*** Opening of Supplied data ***

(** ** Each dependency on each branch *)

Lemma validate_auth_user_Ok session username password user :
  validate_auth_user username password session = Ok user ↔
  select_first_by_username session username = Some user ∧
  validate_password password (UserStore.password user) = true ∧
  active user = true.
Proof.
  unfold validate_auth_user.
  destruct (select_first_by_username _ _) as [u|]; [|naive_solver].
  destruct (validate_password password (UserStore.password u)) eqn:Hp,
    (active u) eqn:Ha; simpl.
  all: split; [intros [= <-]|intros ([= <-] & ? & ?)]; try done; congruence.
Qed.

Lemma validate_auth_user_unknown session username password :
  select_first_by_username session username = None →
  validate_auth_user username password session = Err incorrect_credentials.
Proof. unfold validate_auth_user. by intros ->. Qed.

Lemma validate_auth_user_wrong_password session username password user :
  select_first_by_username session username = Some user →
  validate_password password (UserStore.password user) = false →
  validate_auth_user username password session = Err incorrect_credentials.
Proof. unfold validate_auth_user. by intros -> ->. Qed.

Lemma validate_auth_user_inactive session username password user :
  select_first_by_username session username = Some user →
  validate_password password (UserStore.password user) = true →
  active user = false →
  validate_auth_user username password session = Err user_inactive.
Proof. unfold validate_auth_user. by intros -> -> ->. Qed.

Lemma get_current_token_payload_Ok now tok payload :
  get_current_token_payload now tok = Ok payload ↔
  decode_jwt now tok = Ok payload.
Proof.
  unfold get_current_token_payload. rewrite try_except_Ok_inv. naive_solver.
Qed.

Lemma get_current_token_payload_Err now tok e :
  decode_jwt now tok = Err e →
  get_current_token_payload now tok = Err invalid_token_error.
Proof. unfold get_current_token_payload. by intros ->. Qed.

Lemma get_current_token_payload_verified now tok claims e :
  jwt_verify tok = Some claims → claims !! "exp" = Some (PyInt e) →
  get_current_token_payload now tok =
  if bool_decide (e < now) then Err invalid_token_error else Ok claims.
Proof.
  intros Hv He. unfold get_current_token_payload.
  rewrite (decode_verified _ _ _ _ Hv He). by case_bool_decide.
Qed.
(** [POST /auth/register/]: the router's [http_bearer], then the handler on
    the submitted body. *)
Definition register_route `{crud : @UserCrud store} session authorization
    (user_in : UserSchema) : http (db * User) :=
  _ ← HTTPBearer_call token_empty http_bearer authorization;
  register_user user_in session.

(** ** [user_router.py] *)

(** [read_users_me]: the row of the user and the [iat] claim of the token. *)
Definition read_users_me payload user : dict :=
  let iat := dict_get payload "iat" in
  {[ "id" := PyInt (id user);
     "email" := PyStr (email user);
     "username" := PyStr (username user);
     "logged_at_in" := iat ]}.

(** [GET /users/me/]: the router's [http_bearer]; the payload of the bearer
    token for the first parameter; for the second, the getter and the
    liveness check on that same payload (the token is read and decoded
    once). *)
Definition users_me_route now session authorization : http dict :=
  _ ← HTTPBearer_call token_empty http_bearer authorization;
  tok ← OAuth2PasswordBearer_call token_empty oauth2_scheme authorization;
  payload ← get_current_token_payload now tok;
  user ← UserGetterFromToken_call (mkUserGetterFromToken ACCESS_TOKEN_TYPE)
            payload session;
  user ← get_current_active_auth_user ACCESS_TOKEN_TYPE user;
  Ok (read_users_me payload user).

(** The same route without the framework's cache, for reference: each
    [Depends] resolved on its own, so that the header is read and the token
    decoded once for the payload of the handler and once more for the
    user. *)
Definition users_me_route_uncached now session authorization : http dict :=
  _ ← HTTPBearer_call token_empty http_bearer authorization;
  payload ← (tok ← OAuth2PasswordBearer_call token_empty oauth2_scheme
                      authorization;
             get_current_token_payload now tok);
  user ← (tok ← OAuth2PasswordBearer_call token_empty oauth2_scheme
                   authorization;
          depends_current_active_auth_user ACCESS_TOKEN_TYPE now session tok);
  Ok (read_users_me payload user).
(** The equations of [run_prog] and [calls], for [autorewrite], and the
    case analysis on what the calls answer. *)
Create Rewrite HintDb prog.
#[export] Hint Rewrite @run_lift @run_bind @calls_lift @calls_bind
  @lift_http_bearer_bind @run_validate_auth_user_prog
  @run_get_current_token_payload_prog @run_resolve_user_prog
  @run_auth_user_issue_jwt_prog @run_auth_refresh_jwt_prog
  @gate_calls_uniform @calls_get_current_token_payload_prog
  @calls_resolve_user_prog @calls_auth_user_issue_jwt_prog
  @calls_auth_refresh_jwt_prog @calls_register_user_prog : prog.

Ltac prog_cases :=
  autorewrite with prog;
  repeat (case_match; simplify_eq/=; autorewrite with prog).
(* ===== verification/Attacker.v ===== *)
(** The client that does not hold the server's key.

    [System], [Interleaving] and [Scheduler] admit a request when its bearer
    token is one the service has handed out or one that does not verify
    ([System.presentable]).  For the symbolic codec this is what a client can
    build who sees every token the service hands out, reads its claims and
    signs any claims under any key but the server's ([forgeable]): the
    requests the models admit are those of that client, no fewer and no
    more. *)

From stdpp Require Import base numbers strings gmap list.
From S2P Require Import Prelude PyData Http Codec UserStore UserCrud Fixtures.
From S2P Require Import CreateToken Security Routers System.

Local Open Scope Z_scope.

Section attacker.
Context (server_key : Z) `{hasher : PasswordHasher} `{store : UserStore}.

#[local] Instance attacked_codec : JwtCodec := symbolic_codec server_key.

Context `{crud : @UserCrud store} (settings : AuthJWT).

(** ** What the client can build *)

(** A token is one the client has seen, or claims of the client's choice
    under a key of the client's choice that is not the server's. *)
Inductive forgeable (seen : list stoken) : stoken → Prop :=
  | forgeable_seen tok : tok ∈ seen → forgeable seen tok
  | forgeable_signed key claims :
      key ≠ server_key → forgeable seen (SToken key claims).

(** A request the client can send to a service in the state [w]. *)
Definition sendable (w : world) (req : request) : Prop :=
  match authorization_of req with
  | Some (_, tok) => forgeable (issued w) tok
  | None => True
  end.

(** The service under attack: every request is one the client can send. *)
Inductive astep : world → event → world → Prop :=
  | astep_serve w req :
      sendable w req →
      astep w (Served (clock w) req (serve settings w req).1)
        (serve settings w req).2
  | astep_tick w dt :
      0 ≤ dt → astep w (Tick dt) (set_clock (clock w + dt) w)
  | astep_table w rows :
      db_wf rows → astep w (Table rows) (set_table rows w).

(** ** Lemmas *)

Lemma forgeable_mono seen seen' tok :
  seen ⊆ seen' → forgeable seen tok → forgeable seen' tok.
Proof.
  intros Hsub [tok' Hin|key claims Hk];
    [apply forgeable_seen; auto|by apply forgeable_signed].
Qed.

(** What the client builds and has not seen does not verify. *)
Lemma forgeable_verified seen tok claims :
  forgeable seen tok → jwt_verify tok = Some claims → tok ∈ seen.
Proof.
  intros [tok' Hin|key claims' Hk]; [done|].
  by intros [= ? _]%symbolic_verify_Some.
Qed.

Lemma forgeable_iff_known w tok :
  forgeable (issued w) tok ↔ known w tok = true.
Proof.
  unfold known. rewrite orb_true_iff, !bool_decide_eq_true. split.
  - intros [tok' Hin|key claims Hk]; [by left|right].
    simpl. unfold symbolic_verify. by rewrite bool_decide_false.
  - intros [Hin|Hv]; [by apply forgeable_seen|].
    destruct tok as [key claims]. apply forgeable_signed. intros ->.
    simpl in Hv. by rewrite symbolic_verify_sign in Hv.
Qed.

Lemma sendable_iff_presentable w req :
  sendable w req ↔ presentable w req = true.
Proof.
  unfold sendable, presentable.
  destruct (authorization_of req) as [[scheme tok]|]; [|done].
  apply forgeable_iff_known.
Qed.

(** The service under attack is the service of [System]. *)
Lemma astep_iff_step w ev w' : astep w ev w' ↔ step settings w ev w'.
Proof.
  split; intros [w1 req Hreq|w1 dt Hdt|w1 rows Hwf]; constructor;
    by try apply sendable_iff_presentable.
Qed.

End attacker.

*** Close of Supplied data ***

Problem details: All lines above from the one holding "seen ⊆ seen'" to the one holding "intros [tok' Hin|key claims' Hk]; [done|].", inclusive, are to be copied exactly; no other line is wanted.

Solved problem:
  seen ⊆ seen' → forgeable seen tok → forgeable seen' tok.
Proof.
  intros Hsub [tok' Hin|key claims Hk];
    [apply forgeable_seen; auto|by apply forgeable_signed].
Qed.

(** What the client builds and has not seen does not verify. *)
Lemma forgeable_verified seen tok claims :
  forgeable seen tok → jwt_verify tok = Some claims → tok ∈ seen.
Proof.
  intros [tok' Hin|key claims' Hk]; [done|].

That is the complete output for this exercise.